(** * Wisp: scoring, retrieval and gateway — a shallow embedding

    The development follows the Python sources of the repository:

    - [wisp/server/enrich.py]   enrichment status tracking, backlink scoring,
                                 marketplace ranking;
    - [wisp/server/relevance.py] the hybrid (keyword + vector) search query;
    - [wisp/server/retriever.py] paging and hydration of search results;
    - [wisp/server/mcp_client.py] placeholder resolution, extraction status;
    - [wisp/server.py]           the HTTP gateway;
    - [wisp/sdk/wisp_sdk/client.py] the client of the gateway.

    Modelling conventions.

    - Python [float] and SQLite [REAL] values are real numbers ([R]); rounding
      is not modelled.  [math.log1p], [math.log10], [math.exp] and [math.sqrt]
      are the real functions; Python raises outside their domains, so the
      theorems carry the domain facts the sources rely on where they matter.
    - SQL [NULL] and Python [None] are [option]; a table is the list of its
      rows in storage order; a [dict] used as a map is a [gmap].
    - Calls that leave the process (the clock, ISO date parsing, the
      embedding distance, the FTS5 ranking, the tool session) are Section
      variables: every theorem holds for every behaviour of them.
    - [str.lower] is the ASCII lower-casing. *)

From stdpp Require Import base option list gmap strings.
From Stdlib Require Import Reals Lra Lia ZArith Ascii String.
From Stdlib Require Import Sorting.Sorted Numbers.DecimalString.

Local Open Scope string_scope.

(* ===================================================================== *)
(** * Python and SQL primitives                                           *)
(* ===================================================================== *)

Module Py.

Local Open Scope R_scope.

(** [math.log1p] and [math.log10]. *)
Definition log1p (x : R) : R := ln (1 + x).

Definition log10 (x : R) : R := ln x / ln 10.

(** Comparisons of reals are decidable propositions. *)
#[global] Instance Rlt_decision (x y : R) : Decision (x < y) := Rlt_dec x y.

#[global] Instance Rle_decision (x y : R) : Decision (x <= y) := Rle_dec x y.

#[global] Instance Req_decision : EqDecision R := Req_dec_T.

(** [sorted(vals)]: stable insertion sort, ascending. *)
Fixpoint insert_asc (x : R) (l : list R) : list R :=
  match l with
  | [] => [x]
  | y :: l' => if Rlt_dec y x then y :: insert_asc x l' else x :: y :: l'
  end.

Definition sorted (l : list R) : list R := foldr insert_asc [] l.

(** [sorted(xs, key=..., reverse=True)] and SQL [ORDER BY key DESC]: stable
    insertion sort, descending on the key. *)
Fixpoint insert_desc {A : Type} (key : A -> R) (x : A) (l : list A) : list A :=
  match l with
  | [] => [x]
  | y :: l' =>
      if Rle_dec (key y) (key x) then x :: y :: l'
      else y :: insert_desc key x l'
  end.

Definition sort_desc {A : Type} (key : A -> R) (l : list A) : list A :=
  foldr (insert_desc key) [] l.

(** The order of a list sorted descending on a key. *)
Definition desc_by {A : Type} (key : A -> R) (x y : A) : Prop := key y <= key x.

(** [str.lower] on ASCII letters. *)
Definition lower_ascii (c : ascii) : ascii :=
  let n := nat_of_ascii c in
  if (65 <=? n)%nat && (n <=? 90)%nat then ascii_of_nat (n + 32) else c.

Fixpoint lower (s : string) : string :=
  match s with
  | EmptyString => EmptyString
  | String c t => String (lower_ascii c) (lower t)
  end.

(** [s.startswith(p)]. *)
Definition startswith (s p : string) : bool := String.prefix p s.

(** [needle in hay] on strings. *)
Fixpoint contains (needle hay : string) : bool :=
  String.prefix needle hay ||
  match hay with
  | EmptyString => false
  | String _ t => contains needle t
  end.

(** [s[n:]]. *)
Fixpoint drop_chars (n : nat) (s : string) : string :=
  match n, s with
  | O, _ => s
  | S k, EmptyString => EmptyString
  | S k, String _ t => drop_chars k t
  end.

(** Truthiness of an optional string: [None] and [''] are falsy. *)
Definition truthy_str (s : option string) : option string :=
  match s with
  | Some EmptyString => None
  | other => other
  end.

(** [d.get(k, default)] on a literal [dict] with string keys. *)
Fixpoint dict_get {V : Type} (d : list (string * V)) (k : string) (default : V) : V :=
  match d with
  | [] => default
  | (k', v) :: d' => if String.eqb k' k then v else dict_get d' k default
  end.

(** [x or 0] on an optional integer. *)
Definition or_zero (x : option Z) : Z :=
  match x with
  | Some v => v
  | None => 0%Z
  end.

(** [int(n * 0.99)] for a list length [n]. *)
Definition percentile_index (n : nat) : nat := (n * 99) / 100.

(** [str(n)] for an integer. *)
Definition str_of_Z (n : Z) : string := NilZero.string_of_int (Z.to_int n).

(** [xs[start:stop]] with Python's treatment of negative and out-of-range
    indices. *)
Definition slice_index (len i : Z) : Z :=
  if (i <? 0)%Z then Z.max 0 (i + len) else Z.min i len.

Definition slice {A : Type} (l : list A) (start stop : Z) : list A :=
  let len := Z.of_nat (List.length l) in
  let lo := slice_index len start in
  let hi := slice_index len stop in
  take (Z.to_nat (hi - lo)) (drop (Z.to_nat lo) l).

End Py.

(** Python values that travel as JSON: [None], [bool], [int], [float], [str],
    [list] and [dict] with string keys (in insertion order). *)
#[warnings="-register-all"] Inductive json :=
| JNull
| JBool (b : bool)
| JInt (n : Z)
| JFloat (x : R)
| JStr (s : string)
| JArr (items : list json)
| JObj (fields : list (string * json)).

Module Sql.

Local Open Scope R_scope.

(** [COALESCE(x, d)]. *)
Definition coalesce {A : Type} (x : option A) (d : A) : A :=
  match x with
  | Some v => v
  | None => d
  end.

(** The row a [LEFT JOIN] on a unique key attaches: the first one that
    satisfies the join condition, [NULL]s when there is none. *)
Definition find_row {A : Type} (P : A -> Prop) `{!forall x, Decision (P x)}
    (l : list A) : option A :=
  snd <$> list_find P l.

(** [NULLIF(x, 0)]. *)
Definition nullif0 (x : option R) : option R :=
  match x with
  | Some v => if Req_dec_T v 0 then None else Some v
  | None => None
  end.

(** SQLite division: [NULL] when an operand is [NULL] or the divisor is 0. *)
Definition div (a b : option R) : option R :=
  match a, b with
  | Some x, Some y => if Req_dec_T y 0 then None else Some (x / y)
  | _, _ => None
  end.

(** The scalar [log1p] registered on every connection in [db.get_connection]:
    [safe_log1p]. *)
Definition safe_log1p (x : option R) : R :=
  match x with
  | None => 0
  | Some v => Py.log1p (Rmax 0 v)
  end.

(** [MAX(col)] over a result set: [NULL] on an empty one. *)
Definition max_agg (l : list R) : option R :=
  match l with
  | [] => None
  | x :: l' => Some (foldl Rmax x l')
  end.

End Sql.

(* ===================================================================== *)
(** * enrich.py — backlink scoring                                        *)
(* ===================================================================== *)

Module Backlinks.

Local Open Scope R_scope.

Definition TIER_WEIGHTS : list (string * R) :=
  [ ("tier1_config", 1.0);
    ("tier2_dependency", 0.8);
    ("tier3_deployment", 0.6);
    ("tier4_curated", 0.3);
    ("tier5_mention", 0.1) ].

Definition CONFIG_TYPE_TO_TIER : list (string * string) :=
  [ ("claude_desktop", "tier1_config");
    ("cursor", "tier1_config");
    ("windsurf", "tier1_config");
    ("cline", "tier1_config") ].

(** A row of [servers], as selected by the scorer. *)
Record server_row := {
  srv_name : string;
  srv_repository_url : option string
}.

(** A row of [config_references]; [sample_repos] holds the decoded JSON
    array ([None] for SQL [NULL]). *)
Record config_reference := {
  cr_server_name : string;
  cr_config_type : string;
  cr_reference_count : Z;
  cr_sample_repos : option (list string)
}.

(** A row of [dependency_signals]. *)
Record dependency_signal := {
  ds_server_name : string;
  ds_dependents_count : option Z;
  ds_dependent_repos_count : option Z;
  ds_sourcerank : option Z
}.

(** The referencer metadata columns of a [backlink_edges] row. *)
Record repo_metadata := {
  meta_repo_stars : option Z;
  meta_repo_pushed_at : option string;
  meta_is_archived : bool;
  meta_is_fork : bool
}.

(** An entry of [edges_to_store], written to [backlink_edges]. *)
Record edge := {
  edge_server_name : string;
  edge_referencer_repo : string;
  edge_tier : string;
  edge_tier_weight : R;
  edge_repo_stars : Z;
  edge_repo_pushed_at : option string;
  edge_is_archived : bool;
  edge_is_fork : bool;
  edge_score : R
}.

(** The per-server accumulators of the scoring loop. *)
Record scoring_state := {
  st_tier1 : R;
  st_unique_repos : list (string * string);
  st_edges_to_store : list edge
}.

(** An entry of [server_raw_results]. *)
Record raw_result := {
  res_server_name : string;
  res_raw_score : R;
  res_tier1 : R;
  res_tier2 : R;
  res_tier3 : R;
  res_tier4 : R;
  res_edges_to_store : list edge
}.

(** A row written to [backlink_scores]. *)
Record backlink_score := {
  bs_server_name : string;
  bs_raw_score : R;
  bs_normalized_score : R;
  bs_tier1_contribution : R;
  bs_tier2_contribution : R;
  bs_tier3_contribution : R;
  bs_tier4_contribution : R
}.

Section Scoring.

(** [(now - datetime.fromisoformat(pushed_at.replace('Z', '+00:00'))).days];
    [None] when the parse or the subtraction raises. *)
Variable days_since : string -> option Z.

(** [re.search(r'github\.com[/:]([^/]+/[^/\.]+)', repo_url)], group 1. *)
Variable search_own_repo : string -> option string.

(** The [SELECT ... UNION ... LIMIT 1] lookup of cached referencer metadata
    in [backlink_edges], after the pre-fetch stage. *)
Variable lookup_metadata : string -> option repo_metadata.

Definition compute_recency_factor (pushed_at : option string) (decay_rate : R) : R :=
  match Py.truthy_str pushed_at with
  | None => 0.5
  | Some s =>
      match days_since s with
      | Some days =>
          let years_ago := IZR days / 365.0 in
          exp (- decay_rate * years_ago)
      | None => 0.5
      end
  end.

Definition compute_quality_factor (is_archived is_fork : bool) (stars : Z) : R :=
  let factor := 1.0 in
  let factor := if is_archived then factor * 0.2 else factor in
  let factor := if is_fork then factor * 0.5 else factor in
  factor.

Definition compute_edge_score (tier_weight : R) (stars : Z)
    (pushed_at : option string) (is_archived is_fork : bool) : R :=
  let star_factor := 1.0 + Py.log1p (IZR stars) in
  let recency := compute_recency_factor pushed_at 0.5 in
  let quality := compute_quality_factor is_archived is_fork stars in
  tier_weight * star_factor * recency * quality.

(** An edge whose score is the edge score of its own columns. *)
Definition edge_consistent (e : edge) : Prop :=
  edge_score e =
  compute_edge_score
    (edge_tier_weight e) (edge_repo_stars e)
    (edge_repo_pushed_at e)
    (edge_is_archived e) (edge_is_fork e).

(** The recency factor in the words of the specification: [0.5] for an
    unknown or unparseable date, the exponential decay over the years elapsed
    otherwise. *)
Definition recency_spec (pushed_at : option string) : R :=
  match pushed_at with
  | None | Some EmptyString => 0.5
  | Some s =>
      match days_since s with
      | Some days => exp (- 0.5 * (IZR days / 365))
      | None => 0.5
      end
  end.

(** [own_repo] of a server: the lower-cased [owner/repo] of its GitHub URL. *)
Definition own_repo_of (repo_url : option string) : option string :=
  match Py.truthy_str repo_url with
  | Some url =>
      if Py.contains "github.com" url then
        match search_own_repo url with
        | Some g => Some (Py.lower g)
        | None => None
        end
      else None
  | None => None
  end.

______________________________

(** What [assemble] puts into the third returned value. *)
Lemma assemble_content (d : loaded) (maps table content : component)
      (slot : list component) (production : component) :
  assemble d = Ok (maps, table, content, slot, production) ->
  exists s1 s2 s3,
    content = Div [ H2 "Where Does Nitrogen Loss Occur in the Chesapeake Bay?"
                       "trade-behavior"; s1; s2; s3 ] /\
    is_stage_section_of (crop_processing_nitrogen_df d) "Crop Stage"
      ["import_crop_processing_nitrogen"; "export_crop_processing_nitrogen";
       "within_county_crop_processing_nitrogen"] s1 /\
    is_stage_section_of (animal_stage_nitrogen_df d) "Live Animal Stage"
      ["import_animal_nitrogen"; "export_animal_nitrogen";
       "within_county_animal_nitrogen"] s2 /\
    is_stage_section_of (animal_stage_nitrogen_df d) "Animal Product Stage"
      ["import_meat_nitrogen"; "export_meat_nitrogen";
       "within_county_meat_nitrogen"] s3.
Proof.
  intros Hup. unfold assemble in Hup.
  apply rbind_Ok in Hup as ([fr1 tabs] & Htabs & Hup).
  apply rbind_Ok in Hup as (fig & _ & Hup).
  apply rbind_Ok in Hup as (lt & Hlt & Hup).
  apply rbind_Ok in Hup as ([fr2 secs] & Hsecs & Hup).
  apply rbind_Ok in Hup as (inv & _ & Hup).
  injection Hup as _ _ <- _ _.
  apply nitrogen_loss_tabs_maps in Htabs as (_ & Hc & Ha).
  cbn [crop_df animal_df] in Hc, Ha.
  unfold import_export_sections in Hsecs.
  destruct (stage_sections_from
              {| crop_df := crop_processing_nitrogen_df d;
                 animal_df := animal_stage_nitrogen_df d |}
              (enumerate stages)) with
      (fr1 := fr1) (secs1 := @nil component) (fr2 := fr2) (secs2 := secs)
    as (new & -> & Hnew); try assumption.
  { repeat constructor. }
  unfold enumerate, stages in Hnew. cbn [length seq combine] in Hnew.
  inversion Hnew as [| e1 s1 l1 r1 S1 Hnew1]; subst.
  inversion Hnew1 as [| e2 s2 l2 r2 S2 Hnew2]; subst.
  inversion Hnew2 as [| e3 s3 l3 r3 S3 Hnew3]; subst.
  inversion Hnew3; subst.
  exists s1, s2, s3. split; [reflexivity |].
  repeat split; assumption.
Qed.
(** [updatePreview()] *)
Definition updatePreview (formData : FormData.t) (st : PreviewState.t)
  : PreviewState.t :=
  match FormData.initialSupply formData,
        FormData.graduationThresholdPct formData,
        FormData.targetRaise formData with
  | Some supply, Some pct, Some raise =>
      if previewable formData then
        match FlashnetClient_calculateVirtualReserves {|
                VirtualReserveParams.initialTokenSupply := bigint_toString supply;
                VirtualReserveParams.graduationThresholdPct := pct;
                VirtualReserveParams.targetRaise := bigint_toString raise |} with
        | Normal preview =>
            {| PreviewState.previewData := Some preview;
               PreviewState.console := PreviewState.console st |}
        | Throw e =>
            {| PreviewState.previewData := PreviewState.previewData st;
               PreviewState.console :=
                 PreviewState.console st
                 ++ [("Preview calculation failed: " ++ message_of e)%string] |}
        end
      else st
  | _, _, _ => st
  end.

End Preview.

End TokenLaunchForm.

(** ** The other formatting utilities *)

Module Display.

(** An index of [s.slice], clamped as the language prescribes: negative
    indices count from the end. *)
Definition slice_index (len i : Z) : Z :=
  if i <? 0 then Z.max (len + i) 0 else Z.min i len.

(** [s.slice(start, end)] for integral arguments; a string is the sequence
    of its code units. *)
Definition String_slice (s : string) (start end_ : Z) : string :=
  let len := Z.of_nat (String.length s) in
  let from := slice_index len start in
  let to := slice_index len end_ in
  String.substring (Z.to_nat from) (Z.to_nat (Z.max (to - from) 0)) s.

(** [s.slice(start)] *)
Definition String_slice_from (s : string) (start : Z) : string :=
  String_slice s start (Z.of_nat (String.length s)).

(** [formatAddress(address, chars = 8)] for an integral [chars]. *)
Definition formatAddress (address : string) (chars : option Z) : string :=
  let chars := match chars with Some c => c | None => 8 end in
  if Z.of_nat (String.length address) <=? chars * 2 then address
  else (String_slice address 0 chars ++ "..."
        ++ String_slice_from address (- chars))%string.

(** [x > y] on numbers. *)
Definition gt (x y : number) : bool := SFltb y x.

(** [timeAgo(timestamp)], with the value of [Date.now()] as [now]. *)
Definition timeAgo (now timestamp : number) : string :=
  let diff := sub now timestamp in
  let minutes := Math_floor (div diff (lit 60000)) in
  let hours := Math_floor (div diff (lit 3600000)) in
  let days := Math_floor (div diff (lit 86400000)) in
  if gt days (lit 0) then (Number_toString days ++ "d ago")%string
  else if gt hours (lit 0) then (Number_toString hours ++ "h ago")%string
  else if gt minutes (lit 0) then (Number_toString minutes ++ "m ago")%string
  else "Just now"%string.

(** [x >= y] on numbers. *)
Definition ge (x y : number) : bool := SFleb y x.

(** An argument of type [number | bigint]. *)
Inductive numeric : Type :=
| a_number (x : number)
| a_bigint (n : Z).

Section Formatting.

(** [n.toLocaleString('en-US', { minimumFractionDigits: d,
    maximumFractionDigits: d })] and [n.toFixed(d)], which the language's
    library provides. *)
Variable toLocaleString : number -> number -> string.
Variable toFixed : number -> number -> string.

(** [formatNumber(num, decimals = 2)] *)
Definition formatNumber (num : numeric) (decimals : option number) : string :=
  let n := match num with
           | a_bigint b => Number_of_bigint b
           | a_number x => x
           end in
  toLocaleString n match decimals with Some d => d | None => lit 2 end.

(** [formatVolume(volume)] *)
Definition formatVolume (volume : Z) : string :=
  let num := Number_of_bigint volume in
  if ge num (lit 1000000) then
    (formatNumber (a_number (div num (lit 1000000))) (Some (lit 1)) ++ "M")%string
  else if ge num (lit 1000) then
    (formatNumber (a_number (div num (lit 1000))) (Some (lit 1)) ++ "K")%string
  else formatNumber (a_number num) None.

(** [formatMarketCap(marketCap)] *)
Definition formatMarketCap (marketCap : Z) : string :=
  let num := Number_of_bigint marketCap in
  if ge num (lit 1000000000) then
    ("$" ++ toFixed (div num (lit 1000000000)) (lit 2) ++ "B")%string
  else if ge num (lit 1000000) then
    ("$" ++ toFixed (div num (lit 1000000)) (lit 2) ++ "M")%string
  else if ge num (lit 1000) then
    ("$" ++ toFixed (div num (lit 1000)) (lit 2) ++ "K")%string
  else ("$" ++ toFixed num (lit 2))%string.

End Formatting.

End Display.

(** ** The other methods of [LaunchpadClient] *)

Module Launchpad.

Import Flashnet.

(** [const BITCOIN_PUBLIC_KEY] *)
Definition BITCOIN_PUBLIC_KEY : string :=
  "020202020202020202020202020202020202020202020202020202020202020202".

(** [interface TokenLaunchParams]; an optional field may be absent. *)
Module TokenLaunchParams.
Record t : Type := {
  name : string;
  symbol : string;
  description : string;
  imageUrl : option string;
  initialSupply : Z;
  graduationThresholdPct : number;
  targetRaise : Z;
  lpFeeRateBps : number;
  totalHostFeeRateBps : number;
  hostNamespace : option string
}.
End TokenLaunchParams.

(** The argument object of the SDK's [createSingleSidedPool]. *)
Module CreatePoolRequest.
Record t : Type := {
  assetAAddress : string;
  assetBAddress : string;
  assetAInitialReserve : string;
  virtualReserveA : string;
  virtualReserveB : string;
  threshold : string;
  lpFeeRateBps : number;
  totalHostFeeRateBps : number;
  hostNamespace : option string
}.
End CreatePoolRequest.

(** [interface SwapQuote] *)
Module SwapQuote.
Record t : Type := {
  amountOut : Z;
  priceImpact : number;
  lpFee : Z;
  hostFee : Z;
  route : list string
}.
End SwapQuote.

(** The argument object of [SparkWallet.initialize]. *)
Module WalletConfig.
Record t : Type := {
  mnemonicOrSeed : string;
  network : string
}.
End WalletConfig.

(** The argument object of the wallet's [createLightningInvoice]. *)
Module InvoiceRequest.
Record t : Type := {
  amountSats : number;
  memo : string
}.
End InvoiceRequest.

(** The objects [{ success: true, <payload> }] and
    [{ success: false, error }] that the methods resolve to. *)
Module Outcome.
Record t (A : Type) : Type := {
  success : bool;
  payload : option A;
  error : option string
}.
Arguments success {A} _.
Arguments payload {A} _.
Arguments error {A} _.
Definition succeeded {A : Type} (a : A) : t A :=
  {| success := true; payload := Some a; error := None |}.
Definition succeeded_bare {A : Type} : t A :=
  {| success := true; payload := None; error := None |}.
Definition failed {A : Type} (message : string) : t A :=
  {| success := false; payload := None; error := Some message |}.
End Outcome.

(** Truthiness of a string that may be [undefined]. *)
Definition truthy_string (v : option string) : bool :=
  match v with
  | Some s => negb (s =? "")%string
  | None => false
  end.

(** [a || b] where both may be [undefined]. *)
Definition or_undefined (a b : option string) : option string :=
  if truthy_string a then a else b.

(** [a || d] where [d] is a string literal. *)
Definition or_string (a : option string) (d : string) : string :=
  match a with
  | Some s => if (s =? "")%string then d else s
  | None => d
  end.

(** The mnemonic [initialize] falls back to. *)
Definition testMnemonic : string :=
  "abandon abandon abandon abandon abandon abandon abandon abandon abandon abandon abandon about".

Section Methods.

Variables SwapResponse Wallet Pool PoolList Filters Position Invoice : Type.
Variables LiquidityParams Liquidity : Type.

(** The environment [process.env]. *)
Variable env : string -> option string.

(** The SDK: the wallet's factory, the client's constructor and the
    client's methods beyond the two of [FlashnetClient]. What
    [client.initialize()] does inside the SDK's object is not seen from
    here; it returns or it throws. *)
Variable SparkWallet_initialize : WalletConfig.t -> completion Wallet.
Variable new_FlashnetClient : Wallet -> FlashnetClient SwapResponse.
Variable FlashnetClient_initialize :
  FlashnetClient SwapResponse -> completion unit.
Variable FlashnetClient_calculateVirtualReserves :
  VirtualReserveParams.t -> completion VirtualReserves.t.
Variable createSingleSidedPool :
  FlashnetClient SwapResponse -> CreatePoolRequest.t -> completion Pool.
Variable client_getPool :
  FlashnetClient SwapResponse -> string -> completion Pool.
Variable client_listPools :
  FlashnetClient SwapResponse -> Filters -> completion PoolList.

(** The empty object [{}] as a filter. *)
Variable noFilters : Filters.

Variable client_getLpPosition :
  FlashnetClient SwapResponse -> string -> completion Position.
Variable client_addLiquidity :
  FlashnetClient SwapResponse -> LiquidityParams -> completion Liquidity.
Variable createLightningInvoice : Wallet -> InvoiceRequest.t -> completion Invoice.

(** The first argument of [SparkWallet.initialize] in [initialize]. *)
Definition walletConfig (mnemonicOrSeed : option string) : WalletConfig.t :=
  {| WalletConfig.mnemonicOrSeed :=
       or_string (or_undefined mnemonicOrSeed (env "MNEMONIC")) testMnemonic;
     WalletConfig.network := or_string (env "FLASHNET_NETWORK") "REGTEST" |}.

______________________________

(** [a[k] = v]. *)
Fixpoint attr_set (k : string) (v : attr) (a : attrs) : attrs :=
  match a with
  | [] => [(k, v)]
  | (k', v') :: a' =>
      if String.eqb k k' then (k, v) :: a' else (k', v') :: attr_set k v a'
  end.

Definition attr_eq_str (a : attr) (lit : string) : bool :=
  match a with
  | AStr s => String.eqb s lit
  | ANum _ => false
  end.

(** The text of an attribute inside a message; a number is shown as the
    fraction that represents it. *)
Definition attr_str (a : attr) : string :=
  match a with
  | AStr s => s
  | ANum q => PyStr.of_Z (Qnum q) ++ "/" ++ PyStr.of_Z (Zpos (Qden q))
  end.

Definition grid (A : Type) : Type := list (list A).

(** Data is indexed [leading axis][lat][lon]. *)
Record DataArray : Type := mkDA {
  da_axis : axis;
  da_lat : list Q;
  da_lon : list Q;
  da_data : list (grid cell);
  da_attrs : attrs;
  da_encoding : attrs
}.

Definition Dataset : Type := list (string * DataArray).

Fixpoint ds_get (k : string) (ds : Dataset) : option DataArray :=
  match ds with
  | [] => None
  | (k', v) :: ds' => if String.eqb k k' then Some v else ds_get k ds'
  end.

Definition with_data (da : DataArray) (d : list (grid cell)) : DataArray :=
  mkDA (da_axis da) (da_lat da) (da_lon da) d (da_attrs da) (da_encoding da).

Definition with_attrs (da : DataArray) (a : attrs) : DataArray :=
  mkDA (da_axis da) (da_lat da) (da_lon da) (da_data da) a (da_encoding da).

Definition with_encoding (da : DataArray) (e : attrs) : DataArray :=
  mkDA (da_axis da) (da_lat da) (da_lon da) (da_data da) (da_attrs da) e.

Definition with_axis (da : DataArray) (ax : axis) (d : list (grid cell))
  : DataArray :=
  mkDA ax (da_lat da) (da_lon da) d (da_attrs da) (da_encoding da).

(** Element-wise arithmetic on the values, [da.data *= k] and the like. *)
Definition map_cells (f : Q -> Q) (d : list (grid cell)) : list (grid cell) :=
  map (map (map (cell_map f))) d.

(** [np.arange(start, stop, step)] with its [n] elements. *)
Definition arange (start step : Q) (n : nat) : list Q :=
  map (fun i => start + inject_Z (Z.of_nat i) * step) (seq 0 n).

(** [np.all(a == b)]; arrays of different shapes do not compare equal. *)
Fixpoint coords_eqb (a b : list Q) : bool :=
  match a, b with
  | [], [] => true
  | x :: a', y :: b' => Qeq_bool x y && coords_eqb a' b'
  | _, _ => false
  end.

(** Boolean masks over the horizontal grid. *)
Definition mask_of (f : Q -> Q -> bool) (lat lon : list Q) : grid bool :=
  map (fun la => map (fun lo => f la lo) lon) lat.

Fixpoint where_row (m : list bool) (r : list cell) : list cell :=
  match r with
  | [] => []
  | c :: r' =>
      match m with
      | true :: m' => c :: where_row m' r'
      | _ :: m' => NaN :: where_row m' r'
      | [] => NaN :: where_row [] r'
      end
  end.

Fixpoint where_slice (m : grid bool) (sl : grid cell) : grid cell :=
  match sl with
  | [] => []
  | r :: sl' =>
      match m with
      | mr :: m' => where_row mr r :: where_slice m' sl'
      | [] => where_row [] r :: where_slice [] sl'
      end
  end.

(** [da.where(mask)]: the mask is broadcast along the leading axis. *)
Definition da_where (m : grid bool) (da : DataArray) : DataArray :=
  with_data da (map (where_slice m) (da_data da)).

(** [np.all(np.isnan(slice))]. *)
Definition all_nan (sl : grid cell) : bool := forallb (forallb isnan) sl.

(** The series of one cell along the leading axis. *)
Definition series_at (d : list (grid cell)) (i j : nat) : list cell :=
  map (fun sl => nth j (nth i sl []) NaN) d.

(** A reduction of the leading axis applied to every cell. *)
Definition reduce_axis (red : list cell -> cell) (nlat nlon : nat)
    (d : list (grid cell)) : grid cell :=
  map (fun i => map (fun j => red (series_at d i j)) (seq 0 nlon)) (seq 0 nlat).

______________________________

Which lines of the data above contain the string "nlon"? Copy each of them.

Definition reduce_axis (red : list cell -> cell) (nlat nlon : nat)
  map (fun i => map (fun j => red (series_at d i j)) (seq 0 nlon)) (seq 0 nlat).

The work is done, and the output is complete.